Alexander had, of course, been prepared. Anticipating this assault, he had let his foe approach as close as he dared. Now was the time to spring his trap.

Abdikadir took his place, three ranks back from the front. To either side were nervous Tommies. Catching their glances, Abdikadir forced a smile and raised his Kalashnikov.

He got his first good look at a Mongol warrior through a gun sight.

The Mongols’ heavy cavalry was at the center of the charge, with the light cavalry following behind. They wore body armor made of strips of buffalo leather, and metal helmets with leather guards over their necks and ears. Each man was loaded with weapons: two bows, three quivers, a lance with a vicious-looking hook on the end, an axe, a curved saber. Even the horses were armored, with broad leather sheets that guarded their sides, and metal caps on their heads. The Mongols, carapaced, bristling with weapons, looked more insectile than human.

But they weren’t having it all their own way. At a trumpet peal, archers popped up over the parapets of the walls of Babylon, and arrows hissed through the air, over Abdikadir’s head, thudding into the advancing Mongols. When a rider fell there would be a tangle, briefly disrupting the charge.

Now more arrows fell, ablaze, their tips dipped in pitch. They were aimed at flame pits, bales of hay soaked in pitch in the ground. Soon great pockets of flame and smoke were bursting up beneath the Mongols. Men screamed, and their horses shied and refused. But, though the grit of casualties slowed the Mongol advance, it did not halt it.

And once again the Mongol heavy cavalry slammed into the Macedonians.

All along the line the Macedonians fell back. The momentum of the Mongols’ charge, and the sheer ferocity with which the horsemen wielded their swords and maces, made that inevitable.

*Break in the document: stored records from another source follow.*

Lemma exit_paths_without_ensure_cleanup_witness :
  (exists w',
      main 1 (Some doom_shortcut) quiet_world = Ok (1, w') /\
      G_PID_FILE (globals w') = "C:\Games\Doom\rjpids.ini" /\
      lock_file w' = Some "4242" /\
      trace w' = [EvWriteFile "C:\Games\Doom\rjpids.ini" "4242"] /\
      ~ In "Ensuring cleanup..." (skipn (List.length (console quiet_world)) (console w'))) /\
  (exists w',
      tray_wnd_proc ID_TRAY_EXIT 1 mid_run = Ok w' /\
      (exists t, trace w' = t ++ [EvExitProcess 0]) /\
      os_files (os w') = [("C:\Games\Doom\rjpids.ini", "4242")] /\
      tracked w' = tracked mid_run /\
      processes w' = processes mid_run /\
      os_taskbar_visible (os w') = false /\
      G_BORDERLESS_PROCESS (globals w') = G_BORDERLESS_PROCESS (globals mid_run) /\
      console w' = console mid_run).
Proof.
  split.
  - apply (proj1 exit_paths_without_ensure_cleanup 1 doom_shortcut quiet_world);
      reflexivity.
  - apply (proj2 exit_paths_without_ensure_cleanup 1 mid_run); reflexivity.
Defined.

(** * Further properties of the code *)

(** ** String helpers *)

Lemma strip_left_fixed (t : string) :
  (forall c, first_char t = Some c -> is_blank c = false) -> strip_left t = t.
Proof.
  destruct t as [|c t]; [reflexivity|].
  intros H. simpl. rewrite (H c eq_refl). reflexivity.
Qed.

Lemma strip_right_idempotent (t : string) : strip_right (strip_right t) = strip_right t.
Proof.
  induction t as [|c t IH]; [reflexivity|].
  cbn [strip_right]. destruct (strip_right t) as [|c' r] eqn:Hr.
  - destruct (is_blank c) eqn:Hc; [reflexivity|].
    cbn [strip_right]. rewrite Hc. reflexivity.
  - change (strip_right (String c (String c' r)))
      with (match strip_right (String c' r) with
            | EmptyString => if is_blank c then EmptyString else String c EmptyString
            | String c2 r2 => String c (String c2 r2)
            end).
    rewrite IH. reflexivity.
Qed.

Lemma strip_idempotent (s : string) : strip (strip s) = strip s.
Proof.
  unfold strip.
  rewrite (strip_left_fixed (strip_right (strip_left s))).
  - apply strip_right_idempotent.
  - intros c Hc. apply (strip_left_first s).
    rewrite <- strip_right_first; [exact Hc|].
    intros Hempty. rewrite Hempty in Hc. discriminate.
Qed.

Lemma all_blank_strip (s : string) : all_blank s = true -> strip s = EmptyString.
Proof.
  unfold strip. induction s as [|c s IH]; [reflexivity|].
  cbn [all_blank strip_left]. intros H. apply andb_true_iff in H.
  destruct H as [Hc Hs]. rewrite Hc. apply IH. exact Hs.
Qed.

(** [trim_whitespace] removes blanks (space, tab, line feed, carriage
    return) at the two ends and nothing else: the text is the result
    between two runs of blanks, the result neither starts nor ends with a
    blank, an all-blank text gives the empty text, and trimming a trimmed
    text changes nothing. *)
Theorem trim_whitespace_characterised (s : string) :
  (exists l r,
     s = (l ++ trim_whitespace s ++ r)%string /\ all_blank l = true /\ all_blank r = true) /\
  (forall c, first_char (trim_whitespace s) = Some c -> is_blank c = false) /\
  (forall c, last_char (trim_whitespace s) = Some c -> is_blank c = false) /\
  (all_blank s = true -> trim_whitespace s = EmptyString) /\
  trim_whitespace (trim_whitespace s) = trim_whitespace s.
Proof.
  rewrite !trim_whitespace_strip.
  split; [apply strip_decompose|].
  split; [intros c; apply (strip_ends s c)|].
  split; [intros c; apply (strip_ends s c)|].
  split; [apply all_blank_strip | apply strip_idempotent].
Qed.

Abdikadir, now only a meter or so from the worst of the fighting, saw rearing horses, flat Mongol faces looming above the struggling crowd, men fighting and dying. He could smell blood, dust, the sweat of terrified horses—and, even now, a rank, buttery stink that could only be the Mongols themselves. The sheer density of men and animals, the roar of ten thousand voices, made it difficult to fight, even to raise a weapon. As blades hissed in the air, blood and body parts flew in scenes of almost absurd, impossible carnage, and gradually the screams of rage turned to howls of pain. More pressure came when the Mongol light cavalry followed up their heavy counterparts, pressing forward where the heavy cavalry had made room, jabbing with their swords and javelins.

But Alexander struck back. Brave infantrymen rushed from the back of the Macedonian line carrying long hooked lances; if the lance missed, the hook could dismount a warrior. Mongols fell, but the Macedonian infantrymen were cut down like flowers before a scythe.

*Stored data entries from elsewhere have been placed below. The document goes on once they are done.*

(** * FounderReflect: the daily reflection session engine

    A shallow embedding of [src/components/DailyReflection.tsx]: the data
    shapes ([Message], [SessionState], the persisted reflection record), the
    helpers ([shouldEndSession], [analyzeConversationContext],
    [generateContextualQuestion], [saveReflection]) and the three handlers
    ([loadTodaysReflection], [startReflection], [sendMessage]).

    Conventions of the embedding.
    - A JavaScript string is the list of its UTF-16 code units ([jsstring]);
      [String.prototype.trim] is then exact, all ECMAScript white space and
      line terminators being single code units.
    - [Date.now()] yields integer milliseconds ([Z]); a quotient of such
      numbers ([elapsedMinutes], the generator's specificity score) is a
      rational ([Q]).  Doubles are exact on the integers that occur here, so
      [x / 60000 >= 20] agrees with the rational comparison.
    - The environment (clock, language generator, storage quota) is a record
      of oracles, [World]; the handlers run in a state-and-exception monad
      over the [Machine]: React component state, [localStorage], the number of
      oracle consultations so far and the trace of external effects.
    - A handler reads the component state through the closure of the render
      that created it, and writes through the [set...] functions; the closure
      is the explicit argument [c] of each handler.
    - [JSON.parse (JSON.stringify r)] is the identity on the plain records
      stored here, so [localStorage] maps a key to the record itself. *)

From Stdlib Require Import ZArith QArith Qround String Ascii List Bool Lia DecimalString.
From stdpp Require Import gmap list.
From Stdlib Require Import Sorted.

Local Open Scope Z_scope.

(** ** JavaScript strings *)

Module JS.

Definition jsstring := list N.

(** An ASCII literal as code units. *)
Definition lit (s : string) : jsstring :=
  map N_of_ascii (list_ascii_of_string s).

(** ECMAScript [WhiteSpace] and [LineTerminator] code points, the characters
    [trim] strips. *)
Definition isWhiteSpace (c : N) : bool :=
  ((c =? 0x9) || (c =? 0xA) || (c =? 0xB) || (c =? 0xC) || (c =? 0xD)
   || (c =? 0x20) || (c =? 0xA0) || (c =? 0x1680)
   || ((0x2000 <=? c) && (c <=? 0x200A))
   || (c =? 0x2028) || (c =? 0x2029) || (c =? 0x202F) || (c =? 0x205F)
   || (c =? 0x3000) || (c =? 0xFEFF))%N.

Fixpoint trimStart (s : jsstring) : jsstring :=
  match s with
  | [] => []
  | c :: s' => if isWhiteSpace c then trimStart s' else s
  end.

Definition trimEnd (s : jsstring) : jsstring := rev (trimStart (rev s)).

(** [s.trim()] *)
Definition trim (s : jsstring) : jsstring := trimEnd (trimStart s).

(** Truthiness of a string: every string but the empty one. *)
Definition truthy (s : jsstring) : bool :=
  match s with [] => false | _ :: _ => true end.

(** [n.toString()] for an integral number below 1e21 in magnitude (any
    reading of the clock): decimal digits, with a minus sign if negative. *)
Definition toString (n : Z) : jsstring :=
  lit (NilZero.string_of_int (Z.to_int n)).

(** [xs.join(sep)] *)
Fixpoint join (sep : jsstring) (xs : list jsstring) : jsstring :=
  match xs with
  | [] => []
  | [x] => x
  | x :: rest => x ++ sep ++ join sep rest
  end.

(** [xs.slice(-n)]: the last [n] elements, all of them if there are fewer. *)
Definition sliceLast {A} (n : nat) (xs : list A) : list A :=
  skipn (length xs - n) xs.

End JS.
Export JS.

(** ** Data model (the interfaces at the top of the file) *)

Inductive Role := user | assistant.

Record Message := {
  id : jsstring;
  role : Role;
  content : jsstring;
  timestamp : Z
}.

Record TopicCoverageEntry := {
  mentioned : bool;
  explored : bool;
  specificity : Q;
  lastQuestionIndex : Z
}.

Record SessionState := {
  startTime : Z;
  questionCount : Z;
  maxQuestions : Z;
  isComplete : bool;
  topics : list jsstring;
  topicCoverage : gmap jsstring TopicCoverageEntry;
  currentFocus : option jsstring
}.

(** The object [analyzeConversationContext] resolves to. *)
Record TopicAnalysis := {
  ta_topics : list jsstring;
  currentTopicSpecificity : Q;
  shouldMoveToNewTopic : bool;
  suggestedNextTopic : option jsstring
}.

(** [reflectionData] of [saveReflection], the value kept under a
    [reflection_<user>_<date>] key. *)
Record ReflectionData := {
  rd_messages : list Message;
  rd_sessionState : SessionState;
  rd_date : jsstring;
  rd_userId : jsstring;
  rd_updatedAt : Z
}.

(** The [useState] cells of the component. *)
Record Component := {
  messages : list Message;
  input : jsstring;
  isLoading : bool;
  hasStarted : bool;
  sessionState : SessionState
}.

(** The values interpolated into [contextPrompt]; the rest of the template is
    constant text. *)
Record ContextPrompt := {
  cp_questionNumber : Z;        (* questionCount + 1 *)
  cp_maxQuestions : Z;
  cp_questionsRemaining : Z;
  cp_minutesElapsed : Z;        (* Math.round(elapsedMinutes) *)
  cp_analysis : TopicAnalysis;
  cp_history : jsstring         (* role: content, joined *)
}.

(** ** The environment and the machine *)

Inductive JsError := GenerationError | StorageError.

(** What the outside answers.  The [n]-th reading of the clock by a handler is
    [clock n];
    the generator's answer to its [n]-th request may depend on the request
    ([None]: the promise rejects); the [n]-th [localStorage.setItem] is
    refused (quota) when [setItemOk n] is [false]. *)
Record World := {
  clock : nat -> Z;
  generateObject : nat -> jsstring -> option TopicAnalysis;
  generateText : nat -> ContextPrompt -> option jsstring;
  setItemOk : nat -> bool
}.

(** The component's props and its [todayDate] cell.  That cell has no setter
    and takes its value from [new Date()] when an instance of the component is
    mounted: an [Env] is the environment of one mounted instance, and an
    instance mounted on another day runs in another [Env]. *)
Record Env := {
  world : World;
  user_id : jsstring;
  todayDate : jsstring
}.

(** Effects visible outside the component, oldest first. *)
Inductive Event :=
| EvGenerateObject (conversationText : jsstring) (result : option TopicAnalysis)
| EvGenerateText (prompt : ContextPrompt) (result : option jsstring)
| EvSetItem (key : jsstring) (value : ReflectionData) (accepted : bool)
| EvConsoleError (label : jsstring)
| EvToast (title description : jsstring).

Record Machine := {
  component : Component;
  localStorage : gmap jsstring ReflectionData;
  clockReads : nat;
  aiCalls : nat;
  storageWrites : nat;
  trace : list Event
}.

Inductive Outcome (A : Type) :=
| Returned (a : A)
| Thrown (err : JsError).
Arguments Returned {A} a.
Arguments Thrown {A} err.

Definition M (A : Type) : Type := Env -> Machine -> Outcome A * Machine.

#[export] Instance M_ret : MRet M := fun A a _ m => (Returned a, m).

#[export] Instance M_bind : MBind M := fun A B f c e m =>
  match c e m with
  | (Returned a, m') => f a e m'
  | (Thrown err, m') => (Thrown err, m')
  end.

Definition throw {A} (err : JsError) : M A := fun _ m => (Thrown err, m).

(** [try { body } catch (error) { handler }] *)
Definition tryCatch {A} (body : M A) (handler : JsError -> M A) : M A :=
  fun e m =>
    match body e m with
    | (Returned a, m') => (Returned a, m')
    | (Thrown err, m') => handler err e m'
    end.

(** [try { body } finally { fin }] *)
Definition tryFinally {A} (body : M A) (fin : M unit) : M A :=
  fun e m =>
    match body e m with
    | (o, m') =>
        match fin e m' with
        | (Returned _, m'') => (o, m'')
        | (Thrown err, m'') => (Thrown err, m'')
        end
    end.

Definition ask : M Env := fun e m => (Returned e, m).

Definition modify (f : Machine -> Machine) : M unit :=
  fun _ m => (Returned tt, f m).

Now, through the clamor, a Macedonian trumpet sounded a clear peal.

At the center of the field, just before Abdikadir, the surviving Macedonian front ranks pulled back, melting through the ranks behind them, leaving their wounded and dead. Suddenly there was nothing left, nothing between Abdikadir and the most ferocious horseback warriors who had ever lived.

The Mongols, startled, their horses shying, hesitated for a second. One immense man, short but wide like a bear, stared into Abdikadir’s eyes and raised a stubby mace that was already dripping with blood.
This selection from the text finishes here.